Abstract

Vulvar dermatoses are often difficult to classify due to histopathologic overlap. We aimed to report our experience at a single institution. A total of 183 non-neoplastic, non-infectious vulvar biopsies were reviewed. Associations between histopathologic features and specific diagnoses were analyzed by Chi-squared tests. Twenty-two biopsies (12.0%) showed two concurrent processes. A limited differential rather than a definitive diagnosis was rendered in 15 cases (8.2%). The final diagnoses included lichen sclerosus (LS) (38.8%), lichen simplex chronicus (LSC) (29.0%), eczematous dermatitis (23.0%), Zoon vulvitis (8.2%), non-specific/resolved dermatitis (5.5%), hidradenitis suppurativa (2.7%), Behçet disease (2.2%), lichen planus (1.6%), ruptured cyst (1.6%), ulcer not-otherwise-specified (1.6%), psoriasis (1.1%), radiation dermatitis (1.1%), sebopsoriasis (1.1%), seborrheic dermatitis (1.1%), epidermolytic hyperkeratosis (0.5%) and granular parakeratosis (0.5%).
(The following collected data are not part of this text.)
(** X26. The worker writes to a cache only on a same-origin GET request
    whose [fetch] answered with an [ok] response, and what it writes is that
    response under the request's URL, in the static or the dynamic cache.
    In every other case the caches are left as they were: for a request of
    another method, for a response that is not [ok], for a [fetch] that
    rejects. A request of another origin is not answered by the worker at
    all. *)
Theorem only_ok_get_responses_are_cached (location_origin : string)
        (fetch : Request -> Settled Response)
        (request : Request) (caches : CacheStorage) :
  (origin request <> location_origin ->
   onFetch location_origin fetch request caches = None) /\
  (forall h, onFetch location_origin fetch request caches = Some h ->
     caches_after h = caches \/
     (method request = "GET" /\
      exists nr, fetch request = Fulfilled nr /\ ok nr = true /\
                 (caches_after h = put_static (url request) nr caches \/
                  caches_after h = put_dynamic (url request) nr caches))).
Proof.
  unfold onFetch. split.
  - intros Hcross.
    destruct (String.eqb_spec (origin request) location_origin);
      [contradiction | reflexivity].
  - intros h Hh.
    destruct (origin request =? location_origin)%string; [|discriminate].
    simpl in Hh.
    destruct (String.eqb_spec (method request) "GET") as [Hget|_];
      [|inversion Hh; now left].
    inversion Hh as [Hh']. clear Hh Hh'.
    unfold handleGetRequest, networkFirst, cacheFirst, staleWhileRevalidate.
    destruct (strategy_for (pathname request)).
    + destruct (fetch request) as [nr|msg] eqn:Hf.
      * destruct (ok nr) eqn:Hok; [|now left].
        right. split; [exact Hget|]. exists nr. auto.
      * left. destruct (caches_match (url request) caches); [reflexivity|].
        destruct (mode request =? "navigate")%string; reflexivity.
    + destruct (caches_match (url request) caches); [now left|].
      destruct (fetch request) as [nr|msg] eqn:Hf; [|now left].
      destruct (ok nr) eqn:Hok; [|now left].
      right. split; [exact Hget|]. exists nr. auto.
    + destruct (fetch request) as [nr|msg] eqn:Hf.
      * destruct (ok nr) eqn:Hok.
        -- right. split; [exact Hget|]. exists nr.
           split; [reflexivity|]. split; [exact Hok|]. right.
           destruct (cache_match (url request) (dynamic_cache caches)); reflexivity.
        -- left. destruct (cache_match (url request) (dynamic_cache caches));
             reflexivity.
      * left. destruct (cache_match (url request) (dynamic_cache caches));
          reflexivity.
Qed.

Lemma only_ok_get_responses_are_cached_witness :
  onFetch here (serves menu_v1) (mkRequest "https://cdn.example" "/lib.js" "" "GET" "cors")
          empty_caches = None /\
  (caches_after (networkFirst here (serves menu_v1) (get "/menu" "cors") empty_caches)
   = put_dynamic (url (get "/menu" "cors")) menu_v1 empty_caches).
Proof.
  destruct (only_ok_get_responses_are_cached here (serves menu_v1)
              (mkRequest "https://cdn.example" "/lib.js" "" "GET" "cors") empty_caches)
    as [Hcross _].
  split; [apply Hcross; discriminate | reflexivity].
Defined.

(** X27. Cache-first: when a cache holds a copy, that copy is the answer
    whatever the network does, and no cache changes. When none does and the
    network answers with an [ok] response that the cache accepts (it is not
    a partial response, status 206, and its [Vary] header does not hold
    [*]), that response is the answer and is stored, so that the same
    request is answered with it from then on, whatever the network does
    then. A response that the cache refuses is the answer as well, but it is
    not stored. *)
Theorem cacheFirst_serves_what_it_stored
        (fetch fetch' : Request -> Settled Response)
        (request : Request) (caches : CacheStorage) :
  (forall cached, caches_match (url request) caches = Some cached ->
     cacheFirst fetch request caches = mkHandled (Fulfilled (Some cached)) caches) /\
  (forall nr, caches_match (url request) caches = None ->
     fetch request = Fulfilled nr -> ok nr = true -> storable nr = true ->
     settled (cacheFirst fetch request caches) = Fulfilled (Some nr) /\
     cacheFirst fetch' request (caches_after (cacheFirst fetch request caches)) =
       mkHandled (Fulfilled (Some nr))
                 (caches_after (cacheFirst fetch request caches))) /\
  (forall nr, caches_match (url request) caches = None ->
     fetch request = Fulfilled nr -> storable nr = false ->
     cacheFirst fetch request caches = mkHandled (Fulfilled (Some nr)) caches).
Proof.
  unfold cacheFirst. split; [|split].
  - intros cached Hhit. now rewrite Hhit.
  - intros nr Hmiss Hnet Hok Hfull. rewrite Hmiss, Hnet, Hok. simpl.
    split; [reflexivity|]. now rewrite caches_match_put_static.
  - intros nr Hmiss Hnet Hpartial. rewrite Hmiss, Hnet.
    destruct (put_refused (url request) nr caches Hpartial) as [-> _].
    now destruct (ok nr).
Qed.

Lemma cacheFirst_serves_what_it_stored_witness :
  settled (cacheFirst offline (get "/static/js/bundle.js" "no-cors")
             (caches_after (cacheFirst (serves menu_v1)
                                       (get "/static/js/bundle.js" "no-cors")
                                       empty_caches)))
  = Fulfilled (Some menu_v1) /\
  cacheFirst (serves partial_content) (get "/static/intro.mp4" "no-cors") empty_caches
  = mkHandled (Fulfilled (Some partial_content)) empty_caches.
Proof.
  destruct (cacheFirst_serves_what_it_stored (serves menu_v1) offline
              (get "/static/js/bundle.js" "no-cors") empty_caches) as (_ & H & _).
  destruct (cacheFirst_serves_what_it_stored (serves partial_content) offline
              (get "/static/intro.mp4" "no-cors") empty_caches) as (_ & _ & Hp).
  split.
  - destruct (H menu_v1) as [_ Hnext];
      [reflexivity | reflexivity | reflexivity | reflexivity|].
    rewrite Hnext. reflexivity.
  - apply (Hp partial_content); reflexivity.
Defined.

(** X28. Network-first, online and then offline: after the network answered
    a request with an [ok] response that the cache accepts (it is not a
    partial response, status 206, and its [Vary] header does not hold [*]),
    the same request made while [fetch] rejects is answered from the caches;
    the answer is that last response when the static cache holds no entry
    for the URL, and the static cache's entry when it holds one. *)
Theorem networkFirst_falls_back_to_last_answer (location_origin : string)
        (fetch fetch' : Request -> Settled Response)
        (request : Request) (caches : CacheStorage) (nr : Response)
        (message : string) :
  fetch request = Fulfilled nr -> ok nr = true -> storable nr = true ->
  fetch' request = Rejected message ->
  settled (networkFirst location_origin fetch' request
             (caches_after (networkFirst location_origin fetch request caches))) =
  Fulfilled (Some (match cache_match (url request) (static_cache caches) with
                   | Some precached => precached
                   | None => nr
                   end)).
Proof.
  intros Hnet Hok Hfull Hdown. unfold networkFirst. rewrite Hnet, Hok. simpl.
  rewrite Hdown, (caches_match_put_dynamic _ _ _ Hfull).
  destruct (cache_match (url request) (static_cache caches)); reflexivity.
Qed.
Early LS and Zoon vulvitis were commonly included as part of a differential diagnosis. LS was associated with wiry collagen with lymphocyte entrapment (p = 0.0188). LSC was associated with zones of pale epithelium (p = 0.0084), and often displayed prominent fibroblasts (p = 0.0555). Zoon vulvitis was frequently misdiagnosed, and was associated with basal keratinocytic crowding (p < 0.0001). Our study has determined the relative frequencies of a wide variety of vulvar dermatoses, and identified new diagnostic clues for early LS, LSC and Zoon vulvitis.